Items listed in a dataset
# # # # # # #
Lemma content_lookup_chars t p : p < length (chars t) → content t !! p = chars t !! p.
Proof. intros. unfold content. by rewrite lookup_app_l. Qed.

Lemma lineend_ge t i : i ≤ lineend t i.
Proof. unfold lineend. lia. Qed.

Lemma lineend_le t i : i ≤ length (chars t) → lineend t i ≤ length (chars t).
Proof.
  intros Hi. unfold lineend.
  assert (line_rest (drop i (content t)) ≤ length (chars t) - i); [|lia].
  apply line_rest_first. rewrite lookup_drop.
  replace (i + (length (chars t) - i)) with (length (chars t)) by lia.
  apply content_last.
Qed.

Lemma lineend_newline t i :
  i ≤ length (chars t) → content t !! lineend t i = Some newline.
Proof.
  intros Hi. pose proof (lineend_le t i Hi) as Hle. unfold lineend in *.
  rewrite <- lookup_drop. apply line_rest_newline.
  rewrite length_drop, content_length. lia.
Qed.

Lemma lineend_no_newline t i p :
  i ≤ p < lineend t i → content t !! p ≠ Some newline.
Proof.
  unfold lineend. intros [Hip Hp].
  replace p with (i + (p - i)) by lia. rewrite <- lookup_drop.
  apply line_rest_no_newline. lia.
Qed.

Lemma lineend_least t i p :
  i ≤ p → content t !! p = Some newline → lineend t i ≤ p.
Proof.
  unfold lineend. intros Hip Hp.
  assert (line_rest (drop i (content t)) ≤ p - i); [|lia].
  apply line_rest_first. rewrite lookup_drop. by replace (i + (p - i)) with p by lia.
Qed.

Lemma lineend_same t i j :
  i ≤ j ≤ lineend t i → j ≤ length (chars t) → lineend t j = lineend t i.
Proof.
  intros [Hij Hj] Hlen. apply Nat.le_antisymm.
  - apply lineend_least; [done|]. apply lineend_newline. lia.
  - destruct (decide (lineend t j < lineend t i)) as [Hlt|]; [|lia].
    exfalso. apply (lineend_no_newline t i (lineend t j)).
    + pose proof (lineend_ge t j). lia.
    + by apply lineend_newline.
Qed.

Lemma linestart_in_le s i : linestart_in s i ≤ i.
Proof.
  induction i as [|i IH]; simpl; [lia|].
  destruct (s !! i); [case_decide|]; lia.
Qed.

Lemma linestart_in_no_newline s i p :
  linestart_in s i ≤ p < i → s !! p ≠ Some newline.
Proof.
  induction i as [|i IH]; simpl; [lia|].
  destruct (s !! i) as [c|] eqn:E.
  - case_decide; [lia|]. intros [H1 H2].
    destruct (decide (p = i)) as [->|]; [congruence|]. apply IH. lia.
  - intros [H1 H2]. destruct (decide (p = i)) as [->|]; [congruence|]. apply IH. lia.
Qed.

Lemma linestart_in_prev s i :
  linestart_in s i = 0 ∨ ∃ e, linestart_in s i = S e ∧ s !! e = Some newline.
Proof.
  induction i as [|i IH]; simpl; [by left|].
  destruct (s !! i) as [c|] eqn:E; [case_decide|]; subst; eauto.
Qed.

Lemma linestart_in_same s i j :
  i ≤ j → (∀ p, i ≤ p < j → s !! p ≠ Some newline) →
  linestart_in s j = linestart_in s i.
Proof.
  induction 1 as [|j Hij IH]; [done|]. intros Hnl. simpl.
  assert (s !! j ≠ Some newline) as Hj by (apply Hnl; lia).
  destruct (s !! j) as [c|] eqn:E.
  - case_decide; [congruence|]. apply IH. intros. apply Hnl. lia.
  - apply IH. intros. apply Hnl. lia.
Qed.

End line_facts.

(** ** Searching *)

Section search_facts.
Implicit Types (s pat : list ascii) (t : Text) (i j p : nat).

Lemma starts_with_spec pat s :
  starts_with pat s = true ↔ ∀ k, k < length pat → s !! k = pat !! k.
Proof.
  revert s. induction pat as [|c pat IH]; intros s; simpl.
  - split; [intros _ k; lia|done].
  - destruct s as [|d s]; simpl.
    + split; [done|]. intros H. specialize (H 0 ltac:(lia)). done.
    + case_decide as Hcd.
      * subst d. rewrite IH. split.
        -- intros H [|k] Hk; simpl; [done|]. apply H. lia.
        -- intros H k Hk. apply (H (S k)). lia.
      * split; [done|]. intros H. specialize (H 0 ltac:(lia)). simpl in H. congruence.
Qed.

Lemma find_from_Some pat s i j :
  find_from pat s i = Some j ↔
  i ≤ j ∧ j - i ≤ length s ∧ starts_with pat (drop (j - i) s) = true
  ∧ ∀ m, m < j - i → starts_with pat (drop m s) = false.
Proof.
  revert i. induction s as [|c s IH]; intros i.
  - cbn [find_from]. destruct (starts_with pat []) eqn:E.
    + split.
      * intros [= <-]. rewrite Nat.sub_diag. simpl. repeat split; try lia; done.
      * intros (Hij & Hlen & _ & _). simpl in Hlen. f_equal. lia.
    + split; [done|]. intros (Hij & Hlen & H & _). simpl in Hlen.
      rewrite drop_nil in H. congruence.
  - cbn [find_from]. destruct (starts_with pat (c :: s)) eqn:E.
    + split.
      * intros [= <-]. rewrite Nat.sub_diag. simpl. repeat split; try lia; done.
      * intros (Hij & Hlen & _ & Hmin). f_equal.
        destruct (decide (j = i)) as [|Hne]; [done|].
        specialize (Hmin 0 ltac:(lia)). simpl in Hmin. congruence.
    + rewrite IH. split.
      * intros (Hij & Hlen & H & Hmin).
        replace (j - i) with (S (j - S i)) by lia. simpl.
        repeat split; try lia; try done.
        intros [|m] Hm; simpl; [done|]. apply Hmin. lia.
      * intros (Hij & Hlen & H & Hmin).
        assert (j ≠ i) as Hne.
        { intros ->. rewrite Nat.sub_diag in H. simpl in H. congruence. }
        replace (j - i) with (S (j - S i)) in * by lia. simpl in *.
        repeat split; try lia; try done.
        intros m Hm. apply (Hmin (S m)). lia.
Qed.

Lemma find_from_None pat s i :
  find_from pat s i = None ↔ ∀ m, m ≤ length s → starts_with pat (drop m s) = false.
Proof.
  revert i. induction s as [|c s IH]; intros i; cbn [find_from].
  - destruct (starts_with pat []) eqn:E.
    + split; [done|]. intros H. specialize (H 0 ltac:(simpl; lia)). simpl in H. congruence.
    + split; [|done]. intros _ m _. by rewrite drop_nil.
  - destruct (starts_with pat (c :: s)) eqn:E.
    + split; [done|]. intros H. specialize (H 0 ltac:(simpl; lia)). simpl in H. congruence.
    + rewrite IH. split.
      * intros H [|m] Hm; simpl; [done|]. apply H. simpl in Hm. lia.
      * intros H m Hm. apply (H (S m)). simpl. lia.
Qed.

Lemma occurs_starts_with t pat j :
  occurs t pat j ↔ starts_with pat (drop j (content t)) = true.
Proof.
  rewrite starts_with_spec. unfold occurs.
  split; intros H k Hk; [rewrite lookup_drop|rewrite <- lookup_drop]; by apply H.
Qed.

Lemma occurs_bound t pat j :
  pat ≠ [] → occurs t pat j → j + length pat ≤ end_index t.
Proof.
  intros Hne H. destruct pat as [|c pat _] using rev_ind; [done|].
  specialize (H (length pat)). rewrite length_app in *. simpl in *.
  specialize (H ltac:(lia)). rewrite lookup_app_r in H by lia.
  rewrite Nat.sub_diag in H. simpl in H.
  apply lookup_lt_Some in H. unfold end_index. lia.
Qed.

Lemma search_Some t pat b e j :
  pat ≠ [] →
  search t pat b e = Some j ↔
  b ≤ j < e ∧ occurs t pat j ∧ ∀ m, b ≤ m < j → ¬ occurs t pat m.
Proof.
  intros Hne. unfold search.
  destruct (find_from pat (drop b (content t)) b) as [i|] eqn:E.
  - apply find_from_Some in E as (Hbi & Hlen & Hocc & Hmin).
    rewrite drop_drop in Hocc. replace (b + (i - b)) with i in Hocc by lia.
    apply occurs_starts_with in Hocc.
    assert (∀ m, b ≤ m < i → ¬ occurs t pat m) as Hmin'.
    { intros m Hm Hc. apply occurs_starts_with in Hc.
      specialize (Hmin (m - b) ltac:(lia)). rewrite drop_drop in Hmin.
      replace (b + (m - b)) with m in Hmin by lia. congruence. }
    case_decide as Hie.
    + split.
      * intros [= <-]. repeat split; try lia; done.
      * intros (Hj & Hoj & Hminj). f_equal.
        destruct (Nat.lt_trichotomy i j) as [Hlt|[->|Hlt]]; [|done|].
        -- exfalso. apply (Hminj i); [lia|done].
        -- exfalso. apply (Hmin' j); [lia|done].
    + split; [done|]. intros (Hj & Hoj & Hminj).
      exfalso. apply (Hmin' j); [lia|done].
  - split; [done|]. intros (Hj & Hoj & _).
    pose proof (occurs_bound _ _ _ Hne Hoj) as Hb. unfold end_index in Hb.
    assert (0 < length pat) by (destruct pat; [done|simpl; lia]).
    rewrite find_from_None in E. apply occurs_starts_with in Hoj.
    specialize (E (j - b)). rewrite drop_drop, length_drop in E.
    replace (b + (j - b)) with j in E by lia.
    rewrite E in Hoj by lia. done.
Qed.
# # # # # # #
* WHAT IS NEEDED: Nothing but a number is wanted here: please count the lines in the entries above that include the word "chars".

* SOLUTION FOR THIS TASK: 6